■ TO DO
Write out again only the lines that run from the start of the entries to the line containing "as fields) =>", both included.

■ RAW DATA
++++
(** The loop over [strtok_r]: at most [n] fields. *)
Fixpoint tokens (n : nat) (s : cstr) : list cstr :=
  match n with
  | O => []
  | S n => match strtok colon s with None => [] | Some (f, s) => f :: tokens n s end
  end.

Definition ends_with_comma (buf : cstr) : bool := bool_decide (last buf = Some ","%char).

Definition type_of_name (f : cstr) : option Z :=
  if strcasecmp f $"GAUGE" =? 0 then Some DS_TYPE_GAUGE
  else if strcasecmp f $"COUNTER" =? 0 then Some DS_TYPE_COUNTER
  else if strcasecmp f $"DERIVE" =? 0 then Some DS_TYPE_DERIVE
  else None.

Definition parse_bound (f : cstr) : double := if strcasecmp f $"U" =? 0 then NAN else atof f.

(** [None] is the status -1. *)
Definition parse_ds (buf : cstr) : option data_source_t :=
  if (length buf <? 11)%nat then None
  else
    let buf := if ends_with_comma buf then removelast buf else buf in
    match tokens 8 buf with
    | [f0; f1; f2; f3] =>
        ty ← type_of_name f1;
        Some {| ds_name := copy_name f0; ds_type := ty; ds_min := parse_bound f2; ds_max := parse_bound f3 |}
    | _ => None
    end.

Definition parse_line (buf : cstr) s : M data_sets :=
  match strsplit buf 64 with
  | ty :: ((_ :: _) as fields) =>
      if bool_decide (head ty = Some "#"%char) then ret s
      else
        let* ok := alloc in
        if negb ok then ret s
        else
          match mapM parse_ds fields with
          | None => ret s
          | Some dss =>
              let* '(_, s) := plugin_register_data_set s {| set_type := copy_name ty; set_ds := dss |} in ret s
          end
  | _ => ret s
  end.

(** [fgets] into a buffer of [size] bytes: up to a newline, at most
    [size - 1] bytes.  [None] at the end of the file. *)
Definition newline : ascii := "010"%char.
Definition fgets (size : nat) (fh : list ascii) : option (list ascii * list ascii) :=
  match fh with
  | [] => None
  | _ =>
      let n := Nat.min (size - 1) (S (span_len (λ c, negb (bool_decide (c = newline))) fh)) in
      Some (take n fh, drop n fh)
  end.

Definition is_eol (c : ascii) : bool := bool_decide (c = newline) || bool_decide (c = "013"%char).
(** The loop that cuts newlines off the end. *)
Definition strip_eol (buf : cstr) : cstr := rev (drop (span_len is_eol (rev buf)) (rev buf)).

(** The inner loop, which skips the rest of a long line. *)
Fixpoint skip_line (fuel : nat) (fh : list ascii) : M (list ascii) :=
  match fuel with
  | O => crash
  | S fuel =>
      match fgets 4096 fh with
      | None => ret fh
      | Some (buf, fh) => if (4095 <=? length (c_str buf))%nat then skip_line fuel fh else ret fh
      end
  end.

Fixpoint parse_file (fuel : nat) (fh : list ascii) s : M data_sets :=
  match fuel with
  | O => crash
  | S fuel =>
      match fgets 4096 fh with
      | None => ret s
      | Some (buf, fh) =>
          let buf := c_str buf in
          if (4095 <=? length buf)%nat then
            let* fh := skip_line (S (length fh)) fh in parse_file fuel fh s
          else if bool_decide (buf = []) || bool_decide (head buf = Some "#"%char) then parse_file fuel fh s
          else
            let buf := strip_eol buf in
            if bool_decide (buf = []) then parse_file fuel fh s
            else let* s := parse_line buf s in parse_file fuel fh s
      end
  end.

(** [fopen] is a parameter: the content of the file. *)
Definition read_types_list (fopen : cstr → option (list ascii)) (file : option cstr) s : M (Z * data_sets) :=
  match file with
  | None => ret (-1, s)
  | Some file =>
      match fopen file with
      | None => ret (-1, s)
      | Some fh => let* s := parse_file (S (length fh)) fh s in ret (0, s)
      end
  end.
End parse.
End data_sets.

(** ** The registry as a finite map *)

Section registry.
Context {T : Type → Type} `{!KeyedMap cstr T} `{!KeyedMapLaws cstr T}.

Definition sets_ok (s : option (T data_set_t)) : Prop := match s with None => True | Some t => km_ok t end.

(** Freeing the data sets ends, and none is left. *)
Lemma free_data_sets_ret (s : option (T data_set_t)) : sets_ok s → plugin_free_data_sets s = ret None.
Proof.
  destruct s as [t|]; intros Hok; [|done]. cbn in Hok. unfold plugin_free_data_sets. rewrite km_size_ok by done.
  rewrite Nat2Z.id. generalize (Nat.lt_succ_diag_r (length (km_iterate t))). generalize (S (length (km_iterate t))). intros fuel.
  assert ((length (km_iterate t) < fuel)%nat → pick_sets fuel t = ret tt) as Hp; [|by intros Hf; rewrite Hp].
  revert t Hok. induction fuel as [|fuel IH]; intros t Hok Hf; [lia|]. cbn [pick_sets].
  destruct (km_iterate t) as [|e l] eqn:E; [by rewrite km_pick_empty|].
  destruct (km_pick_some t Hok) as (k & v & t' & -> & Hok' & Hg & Hi); [by rewrite E|]. cbn [mopt]. rewrite bind_ret. cbn beta iota.
  apply IH; [done|]. rewrite Hi. pose proof (spec_remove_length k v _ Hg). rewrite E in *. cbn [length] in *. lia.
Qed.

Lemma get_ds_spec (t : T data_set_t) k : km_ok t → plugin_get_ds (Some t) k = Spec.get k (km_iterate t).
Proof. intros Ht. unfold plugin_get_ds. rewrite km_get_ok by done. by destruct (Spec.get k _). Qed.

Lemma cstr_compare_eqb (a b : cstr) : (compare a b =? 0) = bool_decide (a = b).
Proof. apply eq_true_iff_eq. rewrite Z.eqb_eq, bool_decide_eq_true. apply compare_eq. Qed.

(** A registration binds the type, whether or not it was known. *)
Lemma register_get s ds : sets_ok s →
  ∃ s', plugin_register_data_set s ds ⇓ (0, s') ∧ sets_ok s' ∧
    ∀ k, plugin_get_ds s' k = if bool_decide (k = set_type ds) then Some ds else plugin_get_ds s k.
Proof.
  intros Hs.
  assert (∃ t, (∀ k, k ≠ set_type ds → Spec.get k (km_iterate t) = plugin_get_ds s k) ∧ km_ok t ∧
    Spec.get (set_type ds) (km_iterate t) = None ∧
    match s with
    | Some t => if (km_get t (set_type ds)).1 =? 0 then
          let* '(_, s) := plugin_unregister_data_set s (set_type ds) in ret (false, s) else ret (false, s)
    | None => let* ok := alloc in ret (if ok : bool then (false, Some km_create) else (true, None))
    end ⇓ (false, Some t)) as (t & Hother & Ht & Hnone & E).
  { destruct s as [t|]; simpl in Hs.
    - rewrite km_get_ok by done. destruct (Spec.get (set_type ds) (km_iterate t)) as [old|] eqn:Eg; cbn [fst].
      + destruct (km_remove_found t (set_type ds) old Hs Eg) as (t' & Er & Ht' & Hi). exists t'. split_and!; [|done| |].
        * intros k Hk. rewrite Hi, spec_get_remove, cstr_compare_eqb by (by apply km_sorted).
          rewrite bool_decide_eq_false_2 by done. by rewrite get_ds_spec.
        * rewrite Hi, spec_get_remove, compare_refl by (by apply km_sorted). done.
        * unfold plugin_unregister_data_set. rewrite Er. done.
      + exists t. split_and!; [intros; by rewrite get_ds_spec|done|done|done].
    - exists km_create. destruct (km_create_ok (K := cstr) (T := T) (V := data_set_t)) as [Hc Hi]. rewrite Hi. by split_and!. }
  destruct (km_insert_new t (set_type ds) ds Ht Hnone) as (t' & Ei & Ht' & Hi). exists (Some t'). split_and!; [|done|].
  - unfold plugin_register_data_set. eapply yields_bind; [exact E|]. cbv beta iota.
    do 2 (eapply yields_bind; [apply yields_alloc|]; cbn [negb]). cbn [mopt]. rewrite bind_ret.
    eapply yields_bind; [apply yields_alloc|]. rewrite Ei. done.
  - intros k. rewrite get_ds_spec, Hi, spec_get_insert, cstr_compare_eqb by (done || by apply km_sorted).
    case_bool_decide; [done|]. by apply Hother.
Qed.
End registry.

(** ** The text of data sets *)

Section text.
Context `{Strtod}.

(** A source as it is written: four fields separated by colons. *)
Record source_text : Type := mk_src { st_name : cstr; st_type : cstr; st_min : cstr; st_max : cstr }.

Definition print_source (x : source_text) : cstr :=
  st_name x ++ colon ++ st_type x ++ colon ++ st_min x ++ colon ++ st_max x.
Fixpoint print_sources (xs : list source_text) : cstr :=
  match xs with
  | [] => []
  | [x] => print_source x
  | x :: xs => (print_source x ++ $",") ++ " "%char :: print_sources xs
  end.
Definition print_set (e : cstr * list source_text) : cstr := e.1 ++ "009"%char :: print_sources e.2.
Definition print_file (es : list (cstr * list source_text)) : list ascii := concat (map (λ e, print_set e ++ [newline]) es).

(** What it means. *)
Definition denote_source (x : source_text) : option data_source_t :=
  ty ← type_of_name (st_type x);
  Some {| ds_name := copy_name (st_name x); ds_type := ty;
          ds_min := parse_bound (st_min x); ds_max := parse_bound (st_max x) |}.
Lemma set_hits_ok c l nm ce h : holds c l → Spec.get nm l = Some ce →
  ∃ c', uc_set_hits_by_name c nm h ⇓ (hits ce, c') ∧ holds c' (Spec.update nm (set_hits h) l).
Proof.
  intros Hh Hg. unfold uc_set_hits_by_name. destruct (lock_ok c l Hh) as (c1 & -> & Hheld & Hback).
  destruct (put_entry_ok c1 l nm (set_hits h) Hheld) as (c2 & Hp & Hheld2). destruct (unlock_ok c2 _ Hheld2) as [Hun Hfin].
  eexists. split; [|exact Hfin]. rewrite bind_ret, (get_entry_ok c1 l nm Hheld), Hg, bind_ret.
  cbn [Z.eqb mopt]. by rewrite !bind_ret, Hp, !bind_ret, Hun, bind_ret.
Qed.

Lemma inc_hits_ok c l nm ce : holds c l → Spec.get nm l = Some ce → 0 ≤ hits ce < 2 ^ 31 - 1 →
  ∃ c', uc_inc_hits_by_name c nm 1 ⇓ (hits ce, c') ∧ holds c' (Spec.update nm (set_hits (hits ce + 1)) l).
Proof.
  intros Hh Hg Hb. unfold uc_inc_hits_by_name. destruct (lock_ok c l Hh) as (c1 & -> & Hheld & Hback).
  destruct (put_entry_ok c1 l nm (set_hits (hits ce + 1)) Hheld) as (c2 & Hp & Hheld2).
  destruct (unlock_ok c2 _ Hheld2) as [Hun Hfin].
  eexists. split; [|exact Hfin]. rewrite bind_ret, (get_entry_ok c1 l nm Hheld), Hg, bind_ret.
  cbn [Z.eqb mopt]. rewrite bind_ret. rewrite (proj2 (Z.leb_le _ _)), (proj2 (Z.ltb_lt _ _)) by lia.
  cbn [andb massert]. by rewrite !bind_ret, Hp, !bind_ret, Hun, bind_ret.
Qed.

(** ** Comparing a value with a threshold *)

Definition narrowed th (prev : Z) (st : Z) : double := if prev =? st then hysteresis th else fzero.
Definition fails (min max h value : double) (hyst : bool) : bool :=
  if hyst then outside_narrowed min max h value else outside min max value.

(** The state of a value: [Invert] exchanges the inside and the outside of
    both ranges. *)
Definition classify th (prev : Z) (value : double) : Z :=
  let hyst := flt fzero (hysteresis th) in
  if xorb (flag th UT_FLAG_INVERT) (fails (failure_min th) (failure_max th) (narrowed th prev STATE_ERROR) value hyst)
  then STATE_ERROR
  else if xorb (flag th UT_FLAG_INVERT) (fails (warning_min th) (warning_max th) (narrowed th prev STATE_WARNING) value hyst)
  then STATE_WARNING else STATE_OKAY.

Lemma check_one_ok c l nm ce th v : holds c l → Spec.get nm l = Some ce →
  ut_check_one_threshold c nm th v ⇓ (classify th (state ce) v, c).
Proof.
  intros Hh Hg. unfold ut_check_one_threshold, classify, fails, narrowed.
  destruct (flt fzero (hysteresis th)).
  - eapply yields_bind; [eapply yields_bind; [by eapply get_state_ok|apply yields_ret]|]. cbv beta iota.
    by destruct (flag th UT_FLAG_INVERT), (outside_narrowed (failure_min th) _ _ _), (outside_narrowed (warning_min th) _ _ _).
  - rewrite bind_ret. by destruct (flag th UT_FLAG_INVERT), (outside (failure_min th) _ _), (outside (warning_min th) _ _).
Qed.

Lemma classify_cases th prev v :
  classify th prev v = STATE_OKAY ∨ classify th prev v = STATE_WARNING ∨ classify th prev v = STATE_ERROR.
Proof. unfold classify. destruct (xorb _ _); [auto|]. destruct (xorb _ _); auto. Qed.

(** ** Matching labels *)

Definition pair_matches (kv : list (cstr * cstr)) (p : label_pair_t) : bool :=
  match LabelSet.name p, LabelSet.value p with
  | Some k, Some v => bool_decide (Spec.get k kv = Some v)
  | _, _ => false
  end.
Definition matches (kv : list (cstr * cstr)) th : bool := forallb (pair_matches kv) (th_labels th).

Lemma label_get_ok m kv nm : label m = embed kv → Spec.sorted kv → metric_label_get m nm = ret (Spec.get nm kv).
Proof.
  intros Hl Hs. unfold metric_label_get. rewrite Hl. destruct (Spec.get nm kv) as [v|] eqn:Hg.
  - destruct (read_present kv nm v Hs Hg) as (i & -> & Hi). rewrite bind_ret, embed_lookup, Hi. simpl. by rewrite bind_ret.
  - by rewrite read_absent, bind_ret.
Qed.

Lemma labels_match_ok m kv ls : label m = embed kv → Spec.sorted kv → Forall (λ p, is_Some (LabelSet.value p)) ls →
  labels_match m ls = ret (forallb (pair_matches kv) ls).
Proof.
  intros Hl Hs. induction 1 as [|[[k|] v] ls [w Hw] _ IH]; [done| |done]. cbn in Hw. subst v.
  cbn [labels_match LabelSet.name LabelSet.value forallb]. rewrite (label_get_ok m kv k Hl Hs), bind_ret.
  unfold pair_matches at 1. cbn [LabelSet.name LabelSet.value].
  destruct (Spec.get k kv) as [x|]; [|by rewrite bool_decide_false].
  cbn [mopt]. rewrite bind_ret. destruct (Z.eqb_spec (strcmp w x) 0) as [->%strcmp_eq|Hne]; cbn [negb].
  - by rewrite bool_decide_true.
  - rewrite bool_decide_false; [done|]. intros [= ->]. apply Hne. by apply strcmp_eq.
Qed.

(** ** Reporting a state *)

(** [l'] is [l] with the entry of one name changed. *)
Definition entry_set nm ce' l l' : Prop :=
  Spec.get nm l' = Some ce' ∧ ∀ k, k ≠ nm → Spec.get k l' = Spec.get k l.

Lemma entry_update nm ce f l : Spec.get nm l = Some ce → entry_set nm (f ce) l (Spec.update nm f l).
Proof.
  intros Hg. split; [by rewrite spec_get_update, compare_refl, Hg|]. intros k Hk. rewrite spec_get_update.
  destruct (Z.eqb_spec (compare k nm) 0) as [E|]; [|done]. by apply (compare_eq k nm) in E.
Qed.
Lemma entry_trans nm ce1 ce2 l1 l2 l3 : entry_set nm ce1 l1 l2 → entry_set nm ce2 l2 l3 → entry_set nm ce2 l1 l3.
Proof. intros [_ E1] [E E2]. split; [done|]. intros k Hk. by rewrite E2, E1. Qed.

(** Whether a check of state [new] goes on to report, and the hits after it. *)
Definition hits_step th (h new : Z) : bool * Z :=
  if th_hits th =? 0 then (true, h)
  else if ((new =? STATE_OKAY) && negb (flag th UT_FLAG_PERSIST_OK)) || (th_hits th <? h) then (true, 0)
  else (false, h + 1).
Definition repeats th (new : Z) : bool :=
  flag th UT_FLAG_PERSIST && negb ((new =? STATE_OKAY) && negb (flag th UT_FLAG_PERSIST_OK)).
(** Whether a notification is sent, the new state and the new hits. *)
Definition report th (st h new : Z) : bool * Z * Z :=
  match hits_step th h new with
  | (false, h) => (false, st, h)
  | (true, h) => if new =? st then (repeats th new, st, h) else (true, new, h)
  end.

Lemma count_hits_ok c l nm ce th new : holds c l → Spec.get nm l = Some ce → 0 ≤ hits ce → th_hits th < 2 ^ 31 - 1 →
  ∃ c' l', count_hits c nm th new ⇓ ((hits_step th (hits ce) new).1, c') ∧ holds c' l' ∧
    entry_set nm (set_hits (hits_step th (hits ce) new).2 ce) l l'.
Proof.
  intros Hh Hg Hpos Hb. unfold count_hits, hits_step. destruct (Z.eqb_spec (th_hits th) 0) as [Hz|Hz]; cbn [negb].
  { exists c, l. split_and!; [done|done|]. split; [|done]. rewrite Hg. by destruct ce. }
  destruct (_ || _) eqn:E.
  - destruct (set_hits_ok c l nm ce 0 Hh Hg) as (c' & Hs & Hh'). eexists c', _. split_and!; [|done|by apply entry_update].
    eapply yields_bind; [by eapply get_hits_ok|]. cbv beta iota. rewrite E. by eapply yields_bind.
  - apply orb_false_iff in E as E2. destruct E2 as [_ Hle%Z.ltb_ge].
    destruct (inc_hits_ok c l nm ce Hh Hg) as (c' & Hs & Hh'); [lia|].
    eexists c', _. split_and!; [|done|by apply (entry_update nm ce (set_hits (hits ce + 1)))].
    eapply yields_bind; [by eapply get_hits_ok|]. cbv beta iota. rewrite E. by eapply yields_bind.
Qed.

(** *** The notification *)

Definition put (an : list (cstr * cstr)) (k v : cstr) : list (cstr * cstr) := (add_spec an k v).2.

Lemma add_spec_valid an k v : valid_label k = true → v ≠ [] → (add_spec an k v).1 = 0.
Proof.
  intros Hk Hv. unfold add_spec. destruct (Spec.get k an) eqn:E; [done|]. destruct v; [done|].
  unfold create_spec. rewrite Hk. cbn [negb]. by rewrite E.
Qed.

Lemma annotation_set_ok n an k v :
  annotation n = embed an → lwf an → valid_label k = true → v ≠ [] → no_nul v →
  notification_annotation_set n k (Some v) ⇓ (0, set_annotations n (embed (put an k v))) ∧ lwf (put an k v) ∧
  ∀ k', Spec.get k' (put an k v) = if compare k' k =? 0 then Some v else Spec.get k' an.
Proof.
  intros Ha Hl Hk Hv Hn. pose proof (add_spec_valid an k v Hk Hv) as Hst. split_and!.
  - unfold notification_annotation_set. rewrite Ha. eapply yields_bind; [by apply add_ok|]. by rewrite Hst.
  - by apply add_spec_lwf.
  - intros k'. by apply add_spec_get.
Qed.

Definition number_text (x : double) : cstr := take 63 (MetaData.format_gauge x).

Lemma annotate_ok n an k x : annotation n = embed an → lwf an → valid_label k = true →
  annotate_number k x n ⇓ set_annotations n (embed (put an k (number_text x))) ∧ lwf (put an k (number_text x)) ∧
  ∀ k', Spec.get k' (put an k (number_text x)) = if compare k' k =? 0 then Some (number_text x) else Spec.get k' an.
Proof.
  intros Ha Hl Hk. destruct (gauge_text x) as [Hne Hnul].
  destruct (annotation_set_ok n an k (number_text x) Ha Hl Hk) as (Hs & ?); [| |].
  - unfold number_text. by destruct (MetaData.format_gauge x).
  - by apply Forall_take.
  - split; [|done]. unfold annotate_number. by eapply yields_bind.
Qed.

Lemma summary_no_nul th v new old : no_nul (summary_text th v new old).
Proof.
  assert (∀ a b : cstr, no_nul a → no_nul b → no_nul (a ++ b)) as Happ by (intros; by apply Forall_app).
  unfold summary_text. repeat case_match; repeat (apply Happ || apply lf_text); by apply (bool_decide_unpack _).
Qed.

Lemma key_no_nul fam m key : keyed fam m key → key ≠ [] ∧ no_nul key.
Proof.
  intros (nm & kv & _ & _ & Hv & Hw & ->). split; [|by apply identity_no_nul].
  unfold identity_text. by destruct Hv as [? _], nm.
Qed.

Definition annotations th (v : double) (summary : cstr) : list (cstr * cstr) :=
  put (put (put (put (put (put [] $"current_value" (number_text v)) $"warning_min" (number_text (warning_min th)))
    $"warning_max" (number_text (warning_max th))) $"failure_min" (number_text (failure_min th)))
    $"failure_max" (number_text (failure_max th))) $"summary" summary.

(** What is dispatched. *)
Definition reported fam m key th (v : double) (new old : Z) : notification_t :=
  mk_notif (report_severity new) (time m) (fam_name fam) (label m)
    (embed (annotations th v (key ++ summary_text th v new old))) None.

Lemma init_metric_ok sev fam m kv : label m = embed kv →
  notification_init_metric zero_notification sev fam m ⇓ (0, mk_notif sev (time m) (fam_name fam) (label m) [] None).
Proof.
  intros Hl. unfold notification_init_metric. cbn [n_label zero_notification annotation n_meta]. rewrite Hl.
  eapply yields_bind; [apply clone_labels_ok|]. done.
Qed.

Lemma annotate_bind {A} n an k x (f : notification_t → M A) r : annotation n = embed an → lwf an → valid_label k = true →
  (lwf (put an k (number_text x)) → f (set_annotations n (embed (put an k (number_text x)))) ⇓ r) →
  bind (annotate_number k x n) f ⇓ r.
Proof. intros Ha Hl Hk Hf. destruct (annotate_ok n an k x Ha Hl Hk) as (E & L & _). eapply yields_bind; [exact E|auto]. Qed.

Lemma annotation_bind {A} n an k v (f : Z * notification_t → M A) r :
  annotation n = embed an → lwf an → valid_label k = true → v ≠ [] → no_nul v →
  (lwf (put an k v) → f (0, set_annotations n (embed (put an k v))) ⇓ r) → bind (notification_annotation_set n k (Some v)) f ⇓ r.
Proof.
  intros Ha Hl Hk Hv Hn Hf. destruct (annotation_set_ok n an k v Ha Hl Hk Hv Hn) as (E & L & _).
  eapply yields_bind; [exact E|auto].
Qed.

Lemma report_notification_ok fam m key th v new old : keyed fam m key → new ≠ STATE_UNKNOWN →
  report_notification fam m key th v new old ⇓ [reported fam m key th v new old].
Proof.
  intros Hk Hnew. destruct (key_no_nul _ _ _ Hk) as [Hkne Hknul]. destruct Hk as (nm & kv & _ & Hl & _ & Hw & _).
  unfold report_notification. eapply yields_bind; [by eapply init_metric_ok|]. cbv beta iota zeta.
  cbn [n_name n_label annotation n_meta].
  apply (annotate_bind _ []); [done|by split; constructor|done|]. intros L1.
  do 4 (eapply annotate_bind; [reflexivity|done|done|]; clear L1; intros L1).
  destruct (print_appends key _ (proj1 dynamic_create)) as (b1 & E1 & D1 & T1). eapply yields_bind; [exact E1|].
  cbv beta iota. rewrite (proj2 (Z.eqb_neq _ _) Hnew), andb_false_r.
  destruct (printf_appends (summary_text th v new old) _ D1) as (b2 & E2 & D2 & T2). eapply yields_bind; [exact E2|].
  cbv beta iota. rewrite T1 in T2. cbn [app] in T2. rewrite (proj2 dynamic_create) in T2. cbn [app] in T2.
  assert (key ++ summary_text th v new old ≠ []) as Hsne by by destruct key.
  assert (no_nul (key ++ summary_text th v new old)) as Hsn by (apply Forall_app; split; [done|apply summary_no_nul]).
  rewrite (dynamic_c_str b2), T2 by (done || by rewrite T2).
  eapply annotation_bind; [reflexivity|done..|]. intros _. cbv beta iota. unfold notification_reset, reported.
  cbn [n_label annotation set_annotations]. by rewrite Hl, !reset_embed, !bind_ret.
Qed.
++++
■ ANSWER SPACE
(** The loop over [strtok_r]: at most [n] fields. *)
Fixpoint tokens (n : nat) (s : cstr) : list cstr :=
  match n with
  | O => []
  | S n => match strtok colon s with None => [] | Some (f, s) => f :: tokens n s end
  end.

Definition ends_with_comma (buf : cstr) : bool := bool_decide (last buf = Some ","%char).

Definition type_of_name (f : cstr) : option Z :=
  if strcasecmp f $"GAUGE" =? 0 then Some DS_TYPE_GAUGE
  else if strcasecmp f $"COUNTER" =? 0 then Some DS_TYPE_COUNTER
  else if strcasecmp f $"DERIVE" =? 0 then Some DS_TYPE_DERIVE
  else None.

Definition parse_bound (f : cstr) : double := if strcasecmp f $"U" =? 0 then NAN else atof f.

(** [None] is the status -1. *)
Definition parse_ds (buf : cstr) : option data_source_t :=
  if (length buf <? 11)%nat then None
  else
    let buf := if ends_with_comma buf then removelast buf else buf in
    match tokens 8 buf with
    | [f0; f1; f2; f3] =>
        ty ← type_of_name f1;
        Some {| ds_name := copy_name f0; ds_type := ty; ds_min := parse_bound f2; ds_max := parse_bound f3 |}
    | _ => None
    end.

Definition parse_line (buf : cstr) s : M data_sets :=
  match strsplit buf 64 with
  | ty :: ((_ :: _) as fields) =>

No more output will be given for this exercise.